■ Task to complete:
Write out each line of the entries below that holds the word "Type".

++++++++++++++++++++

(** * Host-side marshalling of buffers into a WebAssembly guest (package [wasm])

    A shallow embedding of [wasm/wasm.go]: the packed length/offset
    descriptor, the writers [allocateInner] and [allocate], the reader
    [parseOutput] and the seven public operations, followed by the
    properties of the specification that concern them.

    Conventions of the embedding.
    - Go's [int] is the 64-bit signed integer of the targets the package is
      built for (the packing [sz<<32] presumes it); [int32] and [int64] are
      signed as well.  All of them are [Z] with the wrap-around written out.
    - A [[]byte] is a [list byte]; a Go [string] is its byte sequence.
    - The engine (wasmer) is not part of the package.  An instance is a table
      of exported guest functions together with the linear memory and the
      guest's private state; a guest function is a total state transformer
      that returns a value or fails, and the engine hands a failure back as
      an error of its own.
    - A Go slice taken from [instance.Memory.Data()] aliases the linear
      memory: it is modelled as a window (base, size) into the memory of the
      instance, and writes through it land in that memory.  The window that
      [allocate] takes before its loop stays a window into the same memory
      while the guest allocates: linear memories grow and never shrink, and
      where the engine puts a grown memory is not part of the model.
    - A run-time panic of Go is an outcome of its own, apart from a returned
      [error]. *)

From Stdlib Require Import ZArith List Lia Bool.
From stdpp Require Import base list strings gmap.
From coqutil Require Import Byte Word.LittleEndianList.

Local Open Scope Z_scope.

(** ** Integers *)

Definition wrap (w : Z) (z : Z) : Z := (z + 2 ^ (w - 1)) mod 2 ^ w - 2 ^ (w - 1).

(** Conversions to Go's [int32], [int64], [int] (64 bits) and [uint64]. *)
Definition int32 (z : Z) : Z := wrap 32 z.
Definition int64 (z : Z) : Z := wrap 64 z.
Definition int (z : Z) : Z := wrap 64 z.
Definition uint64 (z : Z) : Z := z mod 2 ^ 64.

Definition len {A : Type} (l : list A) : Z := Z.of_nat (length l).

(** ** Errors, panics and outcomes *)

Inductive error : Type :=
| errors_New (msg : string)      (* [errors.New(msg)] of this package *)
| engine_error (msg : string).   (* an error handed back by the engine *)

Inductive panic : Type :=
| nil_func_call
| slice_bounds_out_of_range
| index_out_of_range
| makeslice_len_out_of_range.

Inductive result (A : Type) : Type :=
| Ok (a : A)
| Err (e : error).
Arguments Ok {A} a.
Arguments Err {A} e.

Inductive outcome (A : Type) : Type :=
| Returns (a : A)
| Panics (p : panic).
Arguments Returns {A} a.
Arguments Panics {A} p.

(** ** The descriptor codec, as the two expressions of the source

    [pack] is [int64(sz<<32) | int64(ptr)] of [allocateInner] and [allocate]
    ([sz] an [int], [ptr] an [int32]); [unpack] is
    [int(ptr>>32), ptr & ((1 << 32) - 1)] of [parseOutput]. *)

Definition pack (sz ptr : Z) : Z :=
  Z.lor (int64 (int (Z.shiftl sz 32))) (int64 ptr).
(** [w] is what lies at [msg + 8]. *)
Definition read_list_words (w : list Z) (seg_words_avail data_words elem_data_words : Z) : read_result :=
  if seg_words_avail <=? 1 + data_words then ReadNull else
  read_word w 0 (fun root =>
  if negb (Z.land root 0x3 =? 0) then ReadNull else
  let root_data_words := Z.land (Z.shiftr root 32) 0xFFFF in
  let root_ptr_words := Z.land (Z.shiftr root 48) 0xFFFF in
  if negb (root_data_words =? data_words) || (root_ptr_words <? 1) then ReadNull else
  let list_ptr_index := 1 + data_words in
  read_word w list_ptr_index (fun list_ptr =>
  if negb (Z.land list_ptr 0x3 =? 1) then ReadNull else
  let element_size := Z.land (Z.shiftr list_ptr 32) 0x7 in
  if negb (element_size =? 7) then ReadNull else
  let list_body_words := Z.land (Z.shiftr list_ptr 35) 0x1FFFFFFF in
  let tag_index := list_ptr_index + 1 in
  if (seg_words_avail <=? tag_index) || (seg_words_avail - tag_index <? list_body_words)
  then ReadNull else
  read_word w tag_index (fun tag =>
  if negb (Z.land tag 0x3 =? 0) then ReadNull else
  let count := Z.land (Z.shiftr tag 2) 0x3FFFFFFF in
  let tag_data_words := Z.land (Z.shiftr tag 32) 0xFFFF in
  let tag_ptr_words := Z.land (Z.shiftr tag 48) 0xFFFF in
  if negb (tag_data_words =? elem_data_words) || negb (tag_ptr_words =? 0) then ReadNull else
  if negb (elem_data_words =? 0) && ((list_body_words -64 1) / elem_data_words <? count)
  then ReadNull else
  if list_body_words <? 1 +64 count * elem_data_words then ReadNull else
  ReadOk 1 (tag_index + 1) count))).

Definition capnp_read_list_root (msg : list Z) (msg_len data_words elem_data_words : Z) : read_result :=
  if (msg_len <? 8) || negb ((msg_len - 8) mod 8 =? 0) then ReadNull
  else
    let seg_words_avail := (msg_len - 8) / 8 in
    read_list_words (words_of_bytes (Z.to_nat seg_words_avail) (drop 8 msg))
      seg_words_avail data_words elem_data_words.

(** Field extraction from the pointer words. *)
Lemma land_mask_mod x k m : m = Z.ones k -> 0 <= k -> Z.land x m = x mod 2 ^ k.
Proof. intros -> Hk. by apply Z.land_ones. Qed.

++++++++++++++++++++

■ Task solution:
Definition len {A : Type} (l : list A) : Z := Z.of_nat (length l).
Inductive error : Type :=
Inductive panic : Type :=
Inductive result (A : Type) : Type :=
Inductive outcome (A : Type) : Type :=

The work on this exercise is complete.